[Start of Attachment]
(* ===== verification/TransactionReceipt.v ===== *)
(** * Transaction receipts: core/TransactionReceipt.{h,cpp}

    A receipt is either a status code or a state root. *)

From S2P Require Import Prelude CommonData RLP RLPFacts FixedHash Codec.
Import BigEndian Spec Decoder Stream.

Definition TRANSACTION_RECEIPT_FIELDS : Z := 1.

(** [m_isCode] with the field it selects. *)
Inductive TransactionReceipt : Type :=
  | ReceiptCode (m_receiptCode : Z)
  | StateRoot (m_stateRoot : h256).

#[export] Instance TransactionReceipt_eq_dec : EqDecision TransactionReceipt.
Proof. solve_decision. Defined.

(** [RLP::size()]. *)
Definition rlp_size (m : bytes) : result Z := if isData m then Decoder.length m else Ok 0.

(** [TransactionReceipt(bytesConstRef data)]: an item of four bytes is a code,
    any other is read as a state root, at index 1. *)
Definition decode (data : bytes) : result TransactionReceipt :=
  rethrow (
    _ ← make data VeryStrict;
    n ← (if isList data then itemCount data else Ok (-1));
    if isList data && (n =? TRANSACTION_RECEIPT_FIELDS) then
      f0 ← nth_item data 0;
      sz ← rlp_size f0;
      if sz =? 4 then c ← toInt_u32 f0; Ok (ReceiptCode c)
      else f1 ← nth_item data 1; h ← toHash 32 f1 Strict; Ok (StateRoot h)
    else Throw RangeError).

Definition hasReceiptCode (r : TransactionReceipt) : bool :=
  match r with ReceiptCode _ => true | StateRoot _ => false end.

Definition streamRLP (r : TransactionReceipt) (st : RLPStream) : result RLPStream :=
  appendList TRANSACTION_RECEIPT_FIELDS st ≫= chain
    [match r with
     | ReceiptCode c => appendInt c
     | StateRoot h => appendHash h
     end].

Definition getRLPData (r : TransactionReceipt) : result bytes := run (streamRLP r).

Definition valid (r : TransactionReceipt) : Prop :=
  match r with ReceiptCode c => is_u32 c | StateRoot _ => True end.

Definition enc_receipt (r : TransactionReceipt) : bytes :=
  match r with
  | ReceiptCode c => enc_int c
  | StateRoot h => enc_str (vec_to_list h)
  end.

Section Facts.
Context (r : TransactionReceipt) (Hv : valid r).

Lemma receipt_wf : wf_item (enc_receipt r).
Proof. destruct r; cbn in *; auto with codec. Qed.

Lemma receipt_fit : fits (concat [enc_receipt r]).
Proof. destruct r; cbn [valid enc_receipt] in *; solve_fits. Qed.

Lemma receipt_getRLPData_enc : getRLPData r = Ok (enc_list [enc_receipt r]).
Proof. apply run_list; [done|apply receipt_fit|]. destruct r; cbn [valid enc_receipt] in *; solve_fields. Qed.

Lemma rlp_size_enc b : fits b -> rlp_size (enc_str b) = Ok (zlen b).
Proof.
  intros Hf. destruct (str_view b [] Hf) as (_ & _ & Hd & _ & Hl & _). rewrite app_nil_r in *.
  unfold rlp_size. by rewrite Hd.
Qed.
End Facts.

Lemma nth_item_past es i :
  Forall wf_item es -> fits (concat es) -> (List.length es <= i)%nat -> Z.of_nat i < 2 ^ 64 - 1 ->
  nth_item (enc_list es) (Z.of_nat i) = Ok [].
Proof.
  intros Hwf Hf Hi Hb. destruct (index_ok es (fresh (enc_list es)) i) as (r' & Hr & _); [done..|apply fresh_cache_ok|done|].
  unfold nth_item. rewrite Hr. cbn. by rewrite nth_overflow.
Qed.

(** What the decoder reads of what the encoder writes: a code of four bytes. *)
Definition readable (r : TransactionReceipt) : bool :=
  match r with ReceiptCode c => 2 ^ 24 <=? c | StateRoot _ => false end.

Lemma receipt_decode_enc r : valid r -> decode (enc_list [enc_receipt r]) = if readable r then Ok r else Throw CoreException.
Proof.
  intros Hv. pose proof (receipt_fit r Hv) as Hf. assert (Forall wf_item [enc_receipt r]) as Hw by (repeat constructor; by apply receipt_wf).
  assert (nth_item (enc_list [enc_receipt r]) 1 = Ok []) as H1 by (apply (nth_item_past _ 1); cbn; done || lia).
  unfold decode. read_fields. change (1 =? TRANSACTION_RECEIPT_FIELDS) with true. read_fields. rewrite H1.
  destruct r as [c|h]; cbn [valid enc_receipt readable] in *.
  - change (rlp_size (enc_int c)) with (rlp_size (enc_str (toCompactBigEndian c 0))). pose proof (zlen_compact c ltac:(range)) as Hz.
    assert (bytesRequired c <= 4) as Hb by (apply bytesRequired_le; range).
    rewrite rlp_size_enc by (unfold fits; lia). cbn [mbind result_bind]. rewrite Hz.
    destruct (Z.leb_spec (2 ^ 24) c) as [Hc|Hc].
    + rewrite (bytesRequired_unique c 4) by range. change (4 =? 4) with true. cbv iota. by rewrite toInt_u32_int.
    + rewrite (proj2 (Z.eqb_neq (bytesRequired c) 4)); [reflexivity|].
      assert (bytesRequired c <= 3); [|lia]. apply bytesRequired_le; range.
  - rewrite rlp_size_enc by (unfold fits; rewrite zlen_vec; lia). cbn [mbind result_bind]. by rewrite zlen_vec.
Qed.

(** The receipt decoder accepts what the encoder wrote only for status
    codes of four significant bytes; a smaller code (every code below [2^24])
    and every state root make it throw, because it then reads a second item
    that the encoder never writes. *)
Theorem receipt_decodes_only_large_codes (r : TransactionReceipt) (Hv : valid r) :
  exists b, getRLPData r = Ok b /\
    decode b = match r with
               | ReceiptCode c => if 2 ^ 24 <=? c then Ok r else Throw CoreException
               | StateRoot _ => Throw CoreException
               end.
Proof.
  exists (enc_list [enc_receipt r]). split; [by apply receipt_getRLPData_enc|]. rewrite receipt_decode_enc by done. by destruct r.
Qed.

Lemma receipt_decodes_only_large_codes_witness :
  exists b, getRLPData (ReceiptCode 1) = Ok b /\
    decode b = if 2 ^ 24 <=? 1 then Ok (ReceiptCode 1) else Throw CoreException.
Proof. apply (receipt_decodes_only_large_codes (ReceiptCode 1)). cbn. range. Defined.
[End of Attachment]
WHAT IS REQUIRED:
Give only the lines from the one holding "Proof. apply run_list;" through the one holding "c) 4)); [reflexivity|].", each restated exactly as it appears above.

SOLUTION TO THE PROBLEM:
Proof. apply run_list; [done|apply receipt_fit|]. destruct r; cbn [valid enc_receipt] in *; solve_fields. Qed.

Lemma rlp_size_enc b : fits b -> rlp_size (enc_str b) = Ok (zlen b).
Proof.
  intros Hf. destruct (str_view b [] Hf) as (_ & _ & Hd & _ & Hl & _). rewrite app_nil_r in *.
  unfold rlp_size. by rewrite Hd.
Qed.
End Facts.

Lemma nth_item_past es i :
  Forall wf_item es -> fits (concat es) -> (List.length es <= i)%nat -> Z.of_nat i < 2 ^ 64 - 1 ->
  nth_item (enc_list es) (Z.of_nat i) = Ok [].
Proof.
  intros Hwf Hf Hi Hb. destruct (index_ok es (fresh (enc_list es)) i) as (r' & Hr & _); [done..|apply fresh_cache_ok|done|].
  unfold nth_item. rewrite Hr. cbn. by rewrite nth_overflow.
Qed.

(** What the decoder reads of what the encoder writes: a code of four bytes. *)
Definition readable (r : TransactionReceipt) : bool :=
  match r with ReceiptCode c => 2 ^ 24 <=? c | StateRoot _ => false end.

Lemma receipt_decode_enc r : valid r -> decode (enc_list [enc_receipt r]) = if readable r then Ok r else Throw CoreException.
Proof.
  intros Hv. pose proof (receipt_fit r Hv) as Hf. assert (Forall wf_item [enc_receipt r]) as Hw by (repeat constructor; by apply receipt_wf).
  assert (nth_item (enc_list [enc_receipt r]) 1 = Ok []) as H1 by (apply (nth_item_past _ 1); cbn; done || lia).
  unfold decode. read_fields. change (1 =? TRANSACTION_RECEIPT_FIELDS) with true. read_fields. rewrite H1.
  destruct r as [c|h]; cbn [valid enc_receipt readable] in *.
  - change (rlp_size (enc_int c)) with (rlp_size (enc_str (toCompactBigEndian c 0))). pose proof (zlen_compact c ltac:(range)) as Hz.
    assert (bytesRequired c <= 4) as Hb by (apply bytesRequired_le; range).
    rewrite rlp_size_enc by (unfold fits; lia). cbn [mbind result_bind]. rewrite Hz.
    destruct (Z.leb_spec (2 ^ 24) c) as [Hc|Hc].
    + rewrite (bytesRequired_unique c 4) by range. change (4 =? 4) with true. cbv iota. by rewrite toInt_u32_int.
    + rewrite (proj2 (Z.eqb_neq (bytesRequired c) 4)); [reflexivity|].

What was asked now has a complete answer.